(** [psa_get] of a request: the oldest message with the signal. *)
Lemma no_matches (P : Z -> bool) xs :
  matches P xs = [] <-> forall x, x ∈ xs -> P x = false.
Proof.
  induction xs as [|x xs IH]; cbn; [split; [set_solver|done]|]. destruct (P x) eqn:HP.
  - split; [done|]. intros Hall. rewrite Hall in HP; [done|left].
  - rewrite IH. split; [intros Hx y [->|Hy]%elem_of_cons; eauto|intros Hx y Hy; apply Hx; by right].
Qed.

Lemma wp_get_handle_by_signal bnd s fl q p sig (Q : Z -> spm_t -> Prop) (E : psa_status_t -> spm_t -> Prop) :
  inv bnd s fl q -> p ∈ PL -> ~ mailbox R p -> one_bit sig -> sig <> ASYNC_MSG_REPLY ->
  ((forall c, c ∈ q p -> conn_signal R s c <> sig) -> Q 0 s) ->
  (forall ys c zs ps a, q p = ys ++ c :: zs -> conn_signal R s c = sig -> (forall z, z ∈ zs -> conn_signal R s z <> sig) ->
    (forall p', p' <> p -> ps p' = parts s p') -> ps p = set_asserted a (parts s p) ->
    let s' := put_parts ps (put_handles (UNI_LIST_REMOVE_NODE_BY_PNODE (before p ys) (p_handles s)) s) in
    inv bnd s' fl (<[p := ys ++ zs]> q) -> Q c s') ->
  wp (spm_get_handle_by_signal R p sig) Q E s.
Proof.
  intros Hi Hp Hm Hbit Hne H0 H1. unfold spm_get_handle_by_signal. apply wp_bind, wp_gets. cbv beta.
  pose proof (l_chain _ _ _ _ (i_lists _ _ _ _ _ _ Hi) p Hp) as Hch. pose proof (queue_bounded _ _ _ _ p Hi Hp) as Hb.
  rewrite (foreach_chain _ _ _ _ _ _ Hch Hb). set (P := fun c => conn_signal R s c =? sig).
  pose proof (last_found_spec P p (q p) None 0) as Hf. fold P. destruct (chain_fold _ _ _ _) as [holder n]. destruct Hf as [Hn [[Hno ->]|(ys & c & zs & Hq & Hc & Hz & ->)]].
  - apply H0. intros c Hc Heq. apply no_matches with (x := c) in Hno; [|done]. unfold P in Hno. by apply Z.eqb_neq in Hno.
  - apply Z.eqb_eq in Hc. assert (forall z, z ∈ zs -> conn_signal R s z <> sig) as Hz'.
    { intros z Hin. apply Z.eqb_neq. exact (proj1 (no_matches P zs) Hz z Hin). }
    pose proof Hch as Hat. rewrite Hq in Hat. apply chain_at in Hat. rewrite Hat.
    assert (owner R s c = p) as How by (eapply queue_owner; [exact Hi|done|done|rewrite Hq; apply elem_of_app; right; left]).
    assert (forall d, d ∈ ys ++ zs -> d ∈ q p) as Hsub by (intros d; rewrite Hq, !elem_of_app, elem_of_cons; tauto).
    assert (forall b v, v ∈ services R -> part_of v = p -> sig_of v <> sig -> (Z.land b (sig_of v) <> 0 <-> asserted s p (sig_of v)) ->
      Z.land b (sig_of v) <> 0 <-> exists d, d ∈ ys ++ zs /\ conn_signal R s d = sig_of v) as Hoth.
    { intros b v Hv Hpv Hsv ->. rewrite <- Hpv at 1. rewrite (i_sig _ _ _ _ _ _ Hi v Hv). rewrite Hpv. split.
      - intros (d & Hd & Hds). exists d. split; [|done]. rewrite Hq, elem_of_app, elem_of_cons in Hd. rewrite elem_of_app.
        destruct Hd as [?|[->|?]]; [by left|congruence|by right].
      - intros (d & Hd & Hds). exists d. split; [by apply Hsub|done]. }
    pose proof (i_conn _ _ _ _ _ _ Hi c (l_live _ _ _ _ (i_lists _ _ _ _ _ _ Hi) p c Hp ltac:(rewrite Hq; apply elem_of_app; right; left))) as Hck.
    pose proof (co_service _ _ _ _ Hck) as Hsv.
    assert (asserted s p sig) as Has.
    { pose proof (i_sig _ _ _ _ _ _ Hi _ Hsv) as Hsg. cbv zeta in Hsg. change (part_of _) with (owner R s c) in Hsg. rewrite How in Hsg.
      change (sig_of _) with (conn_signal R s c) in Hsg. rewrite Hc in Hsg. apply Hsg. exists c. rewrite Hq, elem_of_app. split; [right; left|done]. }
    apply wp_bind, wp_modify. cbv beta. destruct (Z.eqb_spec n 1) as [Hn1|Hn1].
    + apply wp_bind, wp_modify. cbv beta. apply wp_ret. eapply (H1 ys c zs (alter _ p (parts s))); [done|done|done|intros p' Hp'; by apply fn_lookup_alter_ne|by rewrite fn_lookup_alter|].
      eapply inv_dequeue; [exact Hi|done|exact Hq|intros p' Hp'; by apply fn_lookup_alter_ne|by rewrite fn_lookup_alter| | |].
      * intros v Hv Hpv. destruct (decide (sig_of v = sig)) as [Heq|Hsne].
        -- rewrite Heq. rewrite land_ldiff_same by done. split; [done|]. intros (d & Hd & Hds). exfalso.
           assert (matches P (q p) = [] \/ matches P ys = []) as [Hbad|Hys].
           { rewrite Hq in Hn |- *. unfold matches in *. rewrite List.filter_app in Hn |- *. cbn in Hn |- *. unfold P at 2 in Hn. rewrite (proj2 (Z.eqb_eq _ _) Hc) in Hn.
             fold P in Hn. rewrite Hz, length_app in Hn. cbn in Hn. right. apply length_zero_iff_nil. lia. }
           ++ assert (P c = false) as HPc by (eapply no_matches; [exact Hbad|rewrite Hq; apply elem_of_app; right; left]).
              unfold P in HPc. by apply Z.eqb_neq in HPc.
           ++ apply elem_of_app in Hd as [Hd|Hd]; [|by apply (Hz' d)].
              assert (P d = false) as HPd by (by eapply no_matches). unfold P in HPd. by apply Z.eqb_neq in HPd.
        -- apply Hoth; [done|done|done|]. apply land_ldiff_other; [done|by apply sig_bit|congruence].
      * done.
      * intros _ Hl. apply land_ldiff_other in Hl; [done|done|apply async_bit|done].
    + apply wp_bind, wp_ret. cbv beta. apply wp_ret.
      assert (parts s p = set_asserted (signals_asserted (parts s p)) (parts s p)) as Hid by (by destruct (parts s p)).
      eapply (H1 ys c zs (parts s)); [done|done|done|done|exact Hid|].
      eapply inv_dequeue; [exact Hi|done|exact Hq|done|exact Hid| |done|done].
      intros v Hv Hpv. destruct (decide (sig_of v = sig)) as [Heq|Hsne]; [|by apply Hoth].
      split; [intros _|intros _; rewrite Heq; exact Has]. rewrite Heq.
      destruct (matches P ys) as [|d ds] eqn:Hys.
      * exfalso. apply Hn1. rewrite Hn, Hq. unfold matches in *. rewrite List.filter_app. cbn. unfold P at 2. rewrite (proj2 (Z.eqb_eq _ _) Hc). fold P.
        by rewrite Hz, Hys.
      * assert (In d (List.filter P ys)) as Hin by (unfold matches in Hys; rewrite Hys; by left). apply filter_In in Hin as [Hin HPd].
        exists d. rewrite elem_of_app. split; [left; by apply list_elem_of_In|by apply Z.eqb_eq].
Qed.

----------------

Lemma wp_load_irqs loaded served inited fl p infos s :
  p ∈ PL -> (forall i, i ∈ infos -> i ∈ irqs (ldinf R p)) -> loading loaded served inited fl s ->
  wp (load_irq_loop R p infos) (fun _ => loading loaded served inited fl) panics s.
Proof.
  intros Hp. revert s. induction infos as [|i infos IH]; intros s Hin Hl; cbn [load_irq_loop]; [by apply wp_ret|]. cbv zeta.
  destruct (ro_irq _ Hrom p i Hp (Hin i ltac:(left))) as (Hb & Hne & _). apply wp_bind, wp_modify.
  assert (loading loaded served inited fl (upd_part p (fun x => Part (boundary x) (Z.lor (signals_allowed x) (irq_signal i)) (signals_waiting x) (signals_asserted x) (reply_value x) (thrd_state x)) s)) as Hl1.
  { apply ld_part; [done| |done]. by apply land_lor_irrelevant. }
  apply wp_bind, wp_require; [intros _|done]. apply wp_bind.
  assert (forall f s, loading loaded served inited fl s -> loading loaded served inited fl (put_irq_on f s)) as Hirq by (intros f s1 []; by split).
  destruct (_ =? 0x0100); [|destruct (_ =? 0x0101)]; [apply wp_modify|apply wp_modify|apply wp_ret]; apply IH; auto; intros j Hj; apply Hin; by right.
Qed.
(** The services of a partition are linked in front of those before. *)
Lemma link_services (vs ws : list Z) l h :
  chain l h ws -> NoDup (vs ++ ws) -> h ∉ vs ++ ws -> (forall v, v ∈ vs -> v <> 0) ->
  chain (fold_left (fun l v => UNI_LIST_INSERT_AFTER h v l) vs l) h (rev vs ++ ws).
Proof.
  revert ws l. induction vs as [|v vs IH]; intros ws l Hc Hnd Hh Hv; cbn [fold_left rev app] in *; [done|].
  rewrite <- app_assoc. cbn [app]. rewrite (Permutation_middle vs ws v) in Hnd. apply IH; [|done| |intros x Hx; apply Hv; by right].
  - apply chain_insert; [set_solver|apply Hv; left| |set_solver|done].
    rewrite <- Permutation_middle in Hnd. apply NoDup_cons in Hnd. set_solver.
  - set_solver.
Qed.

----------------

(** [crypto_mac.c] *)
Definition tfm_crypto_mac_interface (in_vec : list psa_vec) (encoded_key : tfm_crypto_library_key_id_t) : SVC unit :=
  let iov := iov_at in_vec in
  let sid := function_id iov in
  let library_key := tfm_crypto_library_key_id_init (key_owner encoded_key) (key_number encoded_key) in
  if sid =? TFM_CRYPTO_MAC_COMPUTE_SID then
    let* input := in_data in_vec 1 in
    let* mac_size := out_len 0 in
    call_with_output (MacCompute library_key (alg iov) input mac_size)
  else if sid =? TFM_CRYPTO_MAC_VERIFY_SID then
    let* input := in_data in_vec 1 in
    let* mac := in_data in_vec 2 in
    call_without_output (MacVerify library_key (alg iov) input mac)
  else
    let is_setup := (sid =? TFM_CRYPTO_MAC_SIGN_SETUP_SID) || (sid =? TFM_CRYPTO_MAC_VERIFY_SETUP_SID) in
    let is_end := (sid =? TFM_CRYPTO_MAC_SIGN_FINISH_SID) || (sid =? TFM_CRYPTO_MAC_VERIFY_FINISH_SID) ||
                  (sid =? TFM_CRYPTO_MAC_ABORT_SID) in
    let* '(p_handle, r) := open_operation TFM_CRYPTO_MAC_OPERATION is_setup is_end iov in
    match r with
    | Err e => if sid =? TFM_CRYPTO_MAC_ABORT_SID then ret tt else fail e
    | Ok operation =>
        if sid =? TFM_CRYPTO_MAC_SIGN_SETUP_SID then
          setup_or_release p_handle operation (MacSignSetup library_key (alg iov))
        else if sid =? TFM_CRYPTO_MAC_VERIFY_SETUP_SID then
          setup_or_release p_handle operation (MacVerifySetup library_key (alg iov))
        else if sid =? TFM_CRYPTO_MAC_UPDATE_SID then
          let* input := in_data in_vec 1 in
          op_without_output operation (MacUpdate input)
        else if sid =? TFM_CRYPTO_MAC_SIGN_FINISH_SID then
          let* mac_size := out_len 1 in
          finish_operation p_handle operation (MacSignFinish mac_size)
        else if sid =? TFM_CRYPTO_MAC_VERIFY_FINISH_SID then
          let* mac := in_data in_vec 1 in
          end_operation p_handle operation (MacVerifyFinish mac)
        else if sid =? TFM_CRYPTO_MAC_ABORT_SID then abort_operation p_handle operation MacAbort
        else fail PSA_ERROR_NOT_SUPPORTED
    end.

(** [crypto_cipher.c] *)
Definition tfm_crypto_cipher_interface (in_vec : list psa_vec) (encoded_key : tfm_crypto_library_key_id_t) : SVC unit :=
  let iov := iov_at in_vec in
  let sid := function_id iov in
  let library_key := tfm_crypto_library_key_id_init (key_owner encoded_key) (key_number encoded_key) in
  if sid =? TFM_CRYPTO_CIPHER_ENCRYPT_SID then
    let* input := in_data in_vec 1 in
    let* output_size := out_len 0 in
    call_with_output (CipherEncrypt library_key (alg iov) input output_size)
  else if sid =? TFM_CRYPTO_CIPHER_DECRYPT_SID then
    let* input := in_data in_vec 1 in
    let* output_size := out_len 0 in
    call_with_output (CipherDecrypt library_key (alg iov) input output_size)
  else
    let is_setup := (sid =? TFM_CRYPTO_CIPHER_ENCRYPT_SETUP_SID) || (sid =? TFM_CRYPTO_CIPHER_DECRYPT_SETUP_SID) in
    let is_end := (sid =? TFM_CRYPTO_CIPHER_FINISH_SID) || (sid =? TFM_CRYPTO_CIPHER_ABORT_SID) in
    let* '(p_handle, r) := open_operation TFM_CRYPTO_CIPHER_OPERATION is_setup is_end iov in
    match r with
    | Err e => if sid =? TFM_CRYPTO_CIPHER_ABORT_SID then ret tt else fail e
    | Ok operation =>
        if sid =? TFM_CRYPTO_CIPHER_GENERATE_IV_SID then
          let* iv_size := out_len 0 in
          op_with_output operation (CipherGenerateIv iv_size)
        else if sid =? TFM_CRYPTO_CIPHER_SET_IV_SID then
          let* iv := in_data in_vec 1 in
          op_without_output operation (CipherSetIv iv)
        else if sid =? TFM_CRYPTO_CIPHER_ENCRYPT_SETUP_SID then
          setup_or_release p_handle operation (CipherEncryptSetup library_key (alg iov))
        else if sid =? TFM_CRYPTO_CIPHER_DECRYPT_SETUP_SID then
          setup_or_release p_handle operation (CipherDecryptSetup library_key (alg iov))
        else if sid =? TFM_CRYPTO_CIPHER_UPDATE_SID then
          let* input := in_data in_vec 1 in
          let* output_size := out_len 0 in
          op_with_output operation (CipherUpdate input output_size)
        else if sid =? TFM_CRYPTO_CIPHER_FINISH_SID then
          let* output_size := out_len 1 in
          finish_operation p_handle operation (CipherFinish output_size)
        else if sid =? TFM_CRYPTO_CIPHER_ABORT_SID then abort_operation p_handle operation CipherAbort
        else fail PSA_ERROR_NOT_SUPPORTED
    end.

----------------

_EXERCISE OBJECTIVE_.
Give back precisely the lines above that start at the line containing "pose proof (i_conn" and end at the line containing "assert (asserted s p sig) as Has.", inclusive. No other lines belong in the output.

_EXERCISE SOLUTION_.
    pose proof (i_conn _ _ _ _ _ _ Hi c (l_live _ _ _ _ (i_lists _ _ _ _ _ _ Hi) p c Hp ltac:(rewrite Hq; apply elem_of_app; right; left))) as Hck.
    pose proof (co_service _ _ _ _ Hck) as Hsv.
    assert (asserted s p sig) as Has.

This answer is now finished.